The Government are committed to meeting the requirement of the framework convention for the protection of national minorities in respect of Cornish populations. We work with Cornwall Council to encourage the promotion of Cornish culture, and we have committed £100,000 over two years to the council to support this.
I thank the Minister for his answer. In 2014, when the decision was made by the Council of Europe, the Government welcomed the decision and said that this would give the Cornish the same recognition as the other Celtic parts of the UK. Does the Minister share my view that, to keep this commitment, the Cornish should be allowed to identify in the forthcoming census as Cornish by way of a tick-box, just as the Scots, Welsh and Northern Irish will be able to do?
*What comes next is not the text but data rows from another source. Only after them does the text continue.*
(** * volumina.view3d.volumeRendering: label allocation and scene reconciliation

    A shallow embedding of [src/volumina/view3d/volumeRendering.py]:
    the [LabelManager] allocator and the [RenderingManager] that keeps a
    3D scene in step with a labelled volume.

    Python objects are modelled as records, Python sets as [gset Z],
    the dict [_cmap] as a [gmap], numpy arrays as a shape, an element
    type and an element function.  Methods are state transformers that
    return the outcome of the call (a value or the exception raised)
    together with the state left behind, so that a raise keeps every
    mutation made before it, as in Python. *)

From Stdlib Require Import ZArith Lia List Bool String.
From stdpp Require Import base decidable option list numbers gmap fin_sets.

Local Open Scope Z_scope.
#[local] Set Warnings "-clear-no-such-hyp".

(** ** Module constants *)

Definition NOBJECTS : Z := 256.
Definition BG_LABEL : Z := 0.
Definition CURRENT_LABEL : Z := 1.

(** ** Outcomes of a call *)

Inductive exn : Type :=
| RuntimeError (msg : string)
| AssertionError
| AttributeError
| KeyError
| ValueError.

Inductive result (A : Type) : Type :=
| Ok (a : A)
| Raise (e : exn).
Arguments Ok {A} a.
Arguments Raise {A} e.

(** A method of an object with state [S]: outcome and final state. *)
Definition M (S A : Type) : Type := S -> result A * S.

#[export] Instance M_ret {S} : MRet (M S) := fun A a s => (Ok a, s).
#[export] Instance M_bind {S} : MBind (M S) := fun A B k m s =>
  match m s with
  | (Ok a, s') => k a s'
  | (Raise e, s') => (Raise e, s')
  end.

Definition raise {S A} (e : exn) : M S A := fun s => (Raise e, s).
Definition get {S} : M S S := fun s => (Ok s, s).
Definition modify {S} (f : S -> S) : M S unit := fun s => (Ok tt, f s).

(** ** Python sets of integers *)

(** [set(range(lo, hi))] *)
Definition range_set (lo hi : Z) : gset Z := list_to_set (seqZ lo (hi - lo)).

(** [min(X)]; Python raises ValueError on an empty set, here [None]. *)
Definition py_min (X : gset Z) : option Z :=
  match elements X with
  | [] => None
  | x :: l => Some (foldr Z.min x l)
  end.

(** [X.remove(x)]: [None] stands for the KeyError of a missing element. *)
Definition set_remove (x : Z) (X : gset Z) : option (gset Z) :=
  if decide (x ∈ X) then Some (X ∖ {[x]}) else None.

(** [try: X.remove(x)  except KeyError: pass] *)
Definition try_remove (x : Z) (X : gset Z) : gset Z :=
  match set_remove x X with
  | Some X' => X'
  | None => X
  end.

(** ** class LabelManager *)

Module LabelManager.

Record t : Type := mk {
  _available : gset Z;
  _used : gset Z;
  _n : Z
}.

(** [__init__(self, n)] *)
Definition __init__ (n : Z) : t :=
  {| _available := range_set 1 n; _used := ∅; _n := n |}.

(** [request(self)].  [label] is a member of [_available], so the
    [remove] of the source cannot raise. *)
Definition request : M t Z := fun self =>
  if decide (size (_available self) = 0%nat)
  then (Raise (RuntimeError "out of labels"), self)
  else match py_min (_available self) with
       | None => (Raise ValueError, self)
       | Some label =>
           (Ok label,
            {| _available := _available self ∖ {[label]};
               _used := _used self ∪ {[label]};
               _n := _n self |})
       end.

(** [free(self, label=None)].  The [remove] is guarded by the
    membership test. *)
Definition free (label : option Z) : M t unit := fun self =>
  match label with
  | None =>
      (Ok tt, {| _available := range_set 1 (_n self); _used := ∅; _n := _n self |})
  | Some l =>
      if decide (l ∈ _used self)
      then (Ok tt, {| _available := _available self ∪ {[l]};
                      _used := _used self ∖ {[l]};
                      _n := _n self |})
      else (Ok tt, self)
  end.

(** A client's calls, and the state after a sequence of them.  A call
    that raises leaves the allocator as it was at the raise and the
    client carries on. *)
Inductive call : Type :=
| Request
| Free (label : option Z).

Definition step (self : t) (c : call) : t :=
  match c with
  | Request => snd (request self)
  | Free label => snd (free label self)
  end.

Definition run (calls : list call) (self : t) : t := foldl step self calls.

(** [k] successive [request()] calls: their outcomes, in order. *)
Fixpoint request_many (k : nat) (self : t) : list (result Z) * t :=
  match k with
  | O => ([], self)
  | S k' =>
      let '(r, self') := request self in
      let '(rs, self'') := request_many k' self' in
      (r :: rs, self'')
  end.

(** The allocator invariant: [_available] and [_used] partition [[1, _n)]. *)
Definition partitioned (self : t) : Prop :=
  _available self ## _used self /\
  _available self ∪ _used self = range_set 1 (_n self).

End LabelManager.

(** ** numpy arrays

    An array is its shape, its element type and its elements by
    multi-index.  Only integer element types are modelled; elements are
    read at indices within the shape. *)

Module numpy.

Inductive dtype : Type := uint8 | uint16 | int16 | int32 | int64.

(** Conversion of an integer to an element type, as an assignment
    into an array of that type performs it: the low bits are kept. *)
Definition cast (dt : dtype) (z : Z) : Z :=
  match dt with
  | uint8 => z mod 2 ^ 8
  | uint16 => z mod 2 ^ 16
  | int16 => (z + 2 ^ 15) mod 2 ^ 16 - 2 ^ 15
  | int32 => (z + 2 ^ 31) mod 2 ^ 32 - 2 ^ 31
  | int64 => (z + 2 ^ 63) mod 2 ^ 64 - 2 ^ 63
  end.

Record ndarray : Type := mk {
  shape : list nat;
  dtype_of : dtype;
  item : list nat -> Z
}.

(** [idx] addresses an element of an array of shape [sh]. *)
Definition in_bounds (idx sh : list nat) : Prop := Forall2 lt idx sh.

(** All multi-indices of a shape, in C order. *)
Fixpoint indices (sh : list nat) : list (list nat) :=
  match sh with
  | [] => [[]]
  | d :: sh' => i ← seq 0 d; cons i <$> indices sh'
  end.

(** [numpy.zeros(shape, dtype=dt)] *)
Definition zeros (sh : list nat) (dt : dtype) : ndarray :=
  {| shape := sh; dtype_of := dt; item := fun _ => 0 |}.

(** [numpy.transpose(a)]: the axes in reverse order. *)
Definition transpose (a : ndarray) : ndarray :=
  {| shape := rev (shape a); dtype_of := dtype_of a;
     item := fun idx => item a (rev idx) |}.

(** [set(numpy.unique(a))] *)
Definition unique (a : ndarray) : gset Z :=
  list_to_set (item a <$> indices (shape a)).

(** [numpy.any(a != b)] for arrays of one shape. *)
Definition any_ne (a b : ndarray) : bool :=
  existsb (fun idx => negb (item a idx =? item b idx)) (indices (shape b)).

(** [dst[:] = src] for arrays of one shape: [dst] keeps its shape and
    element type, each element of [src] is converted. *)
Definition assign (dst src : ndarray) : ndarray :=
  {| shape := shape dst; dtype_of := dtype_of dst;
     item := fun idx => cast (dtype_of dst) (item src idx) |}.

(** *** Broadcasting

    Two shapes are lined up at their last axes; sizes that meet must be
    equal unless one of them is 1, and a missing axis counts as 1. *)
Definition broadcast_dim (a b : nat) : option nat :=
  if (a =? 1)%nat then Some b
  else if (b =? 1)%nat then Some a
  else if (a =? b)%nat then Some a
  else None.

(** On shapes written last axis first. *)
Fixpoint broadcast_reversed (a b : list nat) : option (list nat) :=
  match a, b with
  | [], _ => Some b
  | _, [] => Some a
  | x :: a', y :: b' =>
      match broadcast_dim x y, broadcast_reversed a' b' with
      | Some d, Some r => Some (d :: r)
      | _, _ => None
      end
  end.

(** The shape of [a op b], or [None] when the shapes do not broadcast. *)
Definition broadcast_shapes (a b : list nat) : option (list nat) :=
  match broadcast_reversed (rev a) (rev b) with
  | Some r => Some (rev r)
  | None => None
  end.

(** Where position [idx] of a broadcast result reads in an operand of
    shape [sh]; both written last axis first.  An axis of size 1 is
    read at 0, an axis the position does not have is read at 0. *)
Fixpoint operand_index_reversed (sh idx : list nat) : list nat :=
  match sh with
  | [] => []
  | d :: sh' =>
      (if (d =? 1)%nat then 0%nat else hd 0%nat idx)
      :: operand_index_reversed sh' (tl idx)
  end.

Definition operand_index (sh idx : list nat) : list nat :=
  rev (operand_index_reversed (rev sh) (rev idx)).

(** [numpy.any(a != b)] for arrays of any shapes: [None] when the
    shapes do not broadcast. *)
Definition any_ne_broadcast (a b : ndarray) : option bool :=
  match broadcast_shapes (shape a) (shape b) with
  | None => None
  | Some sh =>
      Some (existsb (fun idx =>
                       negb (item a (operand_index (shape a) idx)
                             =? item b (operand_index (shape b) idx)))
                    (indices sh))
  end.

(** Assignment ignores axes of size 1 that the source has in front of
    the axes of the destination. *)
Fixpoint strip_leading_ones (ndim : nat) (sh : list nat) : list nat :=
  match sh with
  | 1%nat :: sh' =>
      if (ndim <? length sh)%nat then strip_leading_ones ndim sh' else sh
  | _ => sh
  end.

(** [dst[:] = src] for arrays of any shapes: [None] when [src] does
    not broadcast to the shape of [dst]. *)
Definition assign_broadcast (dst src : ndarray) : option ndarray :=
  let sh := strip_leading_ones (length (shape dst)) (shape src) in
  if bool_decide (broadcast_shapes sh (shape dst) = Some (shape dst))
  then Some {| shape := shape dst; dtype_of := dtype_of dst;
               item := fun idx =>
                 cast (dtype_of dst) (item src (operand_index (shape src) idx)) |}
  else None.

(** [dst[:] = v] for a scalar [v]. *)
Definition fill (dst : ndarray) (v : Z) : ndarray :=
  {| shape := shape dst; dtype_of := dtype_of dst;
     item := fun _ => cast (dtype_of dst) v |}.

(** [numpy.array_equal(a, b)]: same shape, same elements. *)
Definition array_equal (a b : ndarray) : Prop :=
  shape a = shape b /\
  forall idx, in_bounds idx (shape a) -> item a idx = item b idx.

Definition array_equalb (a b : ndarray) : bool :=
  bool_decide (shape a = shape b) &&
  forallb (fun idx => item a idx =? item b idx) (indices (shape a)).

(** Every element is a value of the array's element type. *)
Definition well_typed (a : ndarray) : Prop :=
  forall idx, in_bounds idx (shape a) ->
              cast (dtype_of a) (item a idx) = item a idx.

(** An array literal of three axes. *)
Definition array3 (dt : dtype) (l : list (list (list Z))) : ndarray :=
  {| shape := [length l; length (hd [] l); length (hd [] (hd [] l))];
     dtype_of := dt;
     item := fun idx =>
       match idx with
       | [i; j; k] => nth k (nth j (nth i l []) []) 0
       | _ => 0
       end |}.

End numpy.

(** ** The overview scene

    The scene is a collaborator of [RenderingManager]; its class lives
    outside [volumeRendering.py].  [Mesh] is the type of the geometry
    objects it renders, which this code only passes along. *)

Module Scene.
Section Scene.

Variable Mesh : Type.

(** Modelled from the spec: the state of the scene object behind
    [visible_objects], [has_object] and [set_busy], whose class is not
    in [volumeRendering.py].  [visible_objects] is the scene's set of
    rendered labels, [geometry] the cached mesh per label, [dataShape]
    the ordered dimension sizes of the data.

    [shares_visible_objects] tells what the attribute [visible_objects]
    hands to a caller that reads it: the scene's own set object
    ([true]: the spec, 4.3 step 4, speaks of "a live, externally
    mutable set reference"), or a fresh set with the same elements
    ([false]: a property that copies).  The source runs with either
    kind of scene, and the class that decides is not in this file. *)
Record t : Type := mk {
  visible_objects : gset Z;
  geometry : gmap Z Mesh;
  busy : bool;
  dataShape : list nat;
  shares_visible_objects : bool
}.

(** Modelled from the spec: [has_object(label)], true when the scene
    has cached geometry for [label]. *)
Definition has_object (self : t) (label : Z) : bool :=
  bool_decide (is_Some (geometry self !! label)).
I always welcome the determination shown by my hon. Friend to be a strong Cornish voice for Cornwall in the Chamber and to put the county first on the agenda. The Government will be guided by the recommendation of the Office for National Statistics to the Government and Parliament about the demand for particular questions when we lay the census orders before Parliament later this year.
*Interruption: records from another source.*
(** * Streaming telemetry demo: a shallow embedding of [streaming_demo.py]

    The development models the [TelemetryDemo] class of the demo script:
    the string manipulations that pull an interface name out of a
    stringified path, the handling of one update in the SAMPLE and
    ON_CHANGE loops, the loops themselves with their wall-clock cutoff and
    their exception handlers, and the full run with its [finally] block.

    Python strings are modelled as [string] (bytes of the UTF-8 encoding);
    Python exceptions as an explicit outcome type; the attributes of the
    demo object, the log of external calls and printed lines, and the
    scripted answers of [input()] as an explicit state. *)

From Stdlib Require Import ZArith QArith String Ascii List Bool Lia.
From stdpp Require Import base tactics option list strings gmap.

Import ListNotations.
Local Open Scope string_scope.
Local Open Scope list_scope.

(** ** Python string primitives *)

Module PyStr.

(** [s[n:]] *)
Fixpoint drop (n : nat) (s : string) : string :=
  match n, s with
  | O, _ => s
  | S _, EmptyString => EmptyString
  | S k, String _ s' => drop k s'
  end.

(** [sub in s] *)
Fixpoint py_in (sub s : string) : bool :=
  String.prefix sub s ||
  match s with
  | EmptyString => false
  | String _ s' => py_in sub s'
  end.

(** The text before and after the leftmost occurrence of [sep] in [s]
    ([s.partition(sep)] when [sep] occurs), [None] when it does not. *)
Fixpoint cut_first (sep s : string) : option (string * string) :=
  if String.prefix sep s then Some (EmptyString, drop (String.length sep) s)
  else match s with
       | EmptyString => None
       | String c s' =>
           match cut_first sep s' with
           | Some (b, a) => Some (String c b, a)
           | None => None
           end
       end.

(** The first piece of a split: the text before the leftmost separator, or
    the whole text. *)
Definition before_first (sep s : string) : string :=
  match cut_first sep s with
  | None => s
  | Some (b, _) => b
  end.

Fixpoint split_fuel (fuel : nat) (sep s : string) : list string :=
  match fuel with
  | O => [s]
  | S k =>
      match cut_first sep s with
      | None => [s]
      | Some (b, a) => b :: split_fuel k sep a
      end
  end.

(** [s.split(sep)] for a non-empty [sep] (every separator in the source is
    a non-empty literal; Python raises [ValueError] on an empty one).  Each
    cut consumes at least one character, so [length s] cuts suffice. *)
Definition py_split (sep s : string) : list string :=
  split_fuel (S (String.length s)) sep s.

Fixpoint mem_char (c : ascii) (chars : string) : bool :=
  match chars with
  | EmptyString => false
  | String d chars' => Ascii.eqb c d || mem_char c chars'
  end.

Fixpoint lstrip (chars s : string) : string :=
  match s with
  | EmptyString => EmptyString
  | String c s' => if mem_char c chars then lstrip chars s' else s
  end.

Fixpoint rstrip (chars s : string) : string :=
  match s with
  | EmptyString => EmptyString
  | String c s' =>
      match rstrip chars s' with
      | EmptyString => if mem_char c chars then EmptyString else String c EmptyString
      | r => String c r
      end
  end.

(** [s.strip(chars)] *)
Definition py_strip (chars s : string) : string :=
  rstrip chars (lstrip chars s).

Definition upper_char (c : ascii) : ascii :=
  let n := nat_of_ascii c in
  if (97 <=? n)%nat && (n <=? 122)%nat then ascii_of_nat (n - 32) else c.

(** [s.upper()] on the ASCII letters. *)
Fixpoint py_upper (s : string) : string :=
  match s with
  | EmptyString => EmptyString
  | String c s' => String (upper_char c) (py_upper s')
  end.

(** Every character of [s] belongs to [chars]. *)
Fixpoint all_in (chars s : string) : bool :=
  match s with
  | EmptyString => true
  | String c s' => mem_char c chars && all_in chars s'
  end.

Definition first_char (s : string) : option ascii :=
  match s with
  | EmptyString => None
  | String c _ => Some c
  end.

Fixpoint last_char (s : string) : option ascii :=
  match s with
  | EmptyString => None
  | String c EmptyString => Some c
  | String _ s' => last_char s'
  end.

End PyStr.

(** ** Python values, exceptions and outcomes *)

(** The exception classes the handlers of the source tell apart:
    [except Exception] catches [Exc _] only, [except KeyboardInterrupt]
    catches [KeyboardInterrupt] only, a bare [except:] catches all three. *)
Inductive exn : Type :=
| Exc (cls : string)
| KeyboardInterrupt
| SystemExit.

Definition is_Exception (e : exn) : bool :=
  match e with
  | Exc _ => true
  | _ => false
  end.

(** What running a piece of the program gives: a value, a raised
    exception, or no answer at all ([Hang]: the call blocks for ever on the
    transport). *)
Inductive outcome (A : Type) : Type :=
| Ret (a : A)
| Raise (e : exn)
| Hang.
Arguments Ret {A} a.
Arguments Raise {A} e.
Arguments Hang {A}.

#[local] Set Warnings "-register-all".

(** The values that travel in responses.  A float is carried by its exact
    rational value (NaN and the infinities are not represented); a dict has
    string keys and keeps its insertion order. *)
Inductive pyval : Type :=
| VNone
| VBool (b : bool)
| VInt (n : Z)
| VFloat (q : Q)
| VStr (s : string)
| VList (l : list pyval)
| VDict (d : list (string * pyval)).

(** [d.get(key, default)] *)
Fixpoint dict_get (d : list (string * pyval)) (key : string) (default : pyval) : pyval :=
  match d with
  | [] => default
  | (k, v) :: d' => if String.eqb k key then v else dict_get d' key default
  end.

(** [isinstance(v, (int, float))]; [bool] is a subclass of [int]. *)
Definition is_number (v : pyval) : bool :=
  match v with
  | VBool _ | VInt _ | VFloat _ => true
  | _ => false
  end.

Definition Z_of_bool (b : bool) : Z := if b then 1%Z else 0%Z.

(** The exact value of a number. *)
Definition num_value (v : pyval) : Q :=
  match v with
  | VBool b => inject_Z (Z_of_bool b)
  | VInt n => inject_Z n
  | VFloat q => q
  | _ => 0%Q
  end.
One of the best ways in which the Department could recognise Cornish minority status is to drop the ludicrous suggestion of having a Cornwall-Devon boundary review. Will the Minister commit to giving the Cornish the same rights as the Welsh and the Scots?
I rise with a degree of uncertainty, because ordinarily I seek to accommodate the hon. Lady, but the question has not been broadened by the character and contents of the answer, and I gently point out that Glasgow Central is a considerable distance from Cornwall. If she is sufficiently dextrous and can shoehorn an inquiry on Cornwall into a question about Cornwall that would be helpful.
Thank you, Mr Speaker, for your indulgence. Protection of the Cornish language is important, but there is no right, as there is for the Welsh, to write to the UK Government in Cornish, or to write to the UK Government in Gaelic and receive a response in that language. Would the Minister consider a UK language protection Bill that would protect Cornish and Scots Gaelic in the same way that Welsh is protected?
We can see that Celtic roots are strong, both in Cornwall and in Scotland, and that there is a link between them. We are always keen to help to promote the culture of these isles, and the different languages that are spoken across them are part of our vibrant United Kingdom. The Cabinet is always open to suggestions about how we can better do that, as the Department is keen to promote our Union.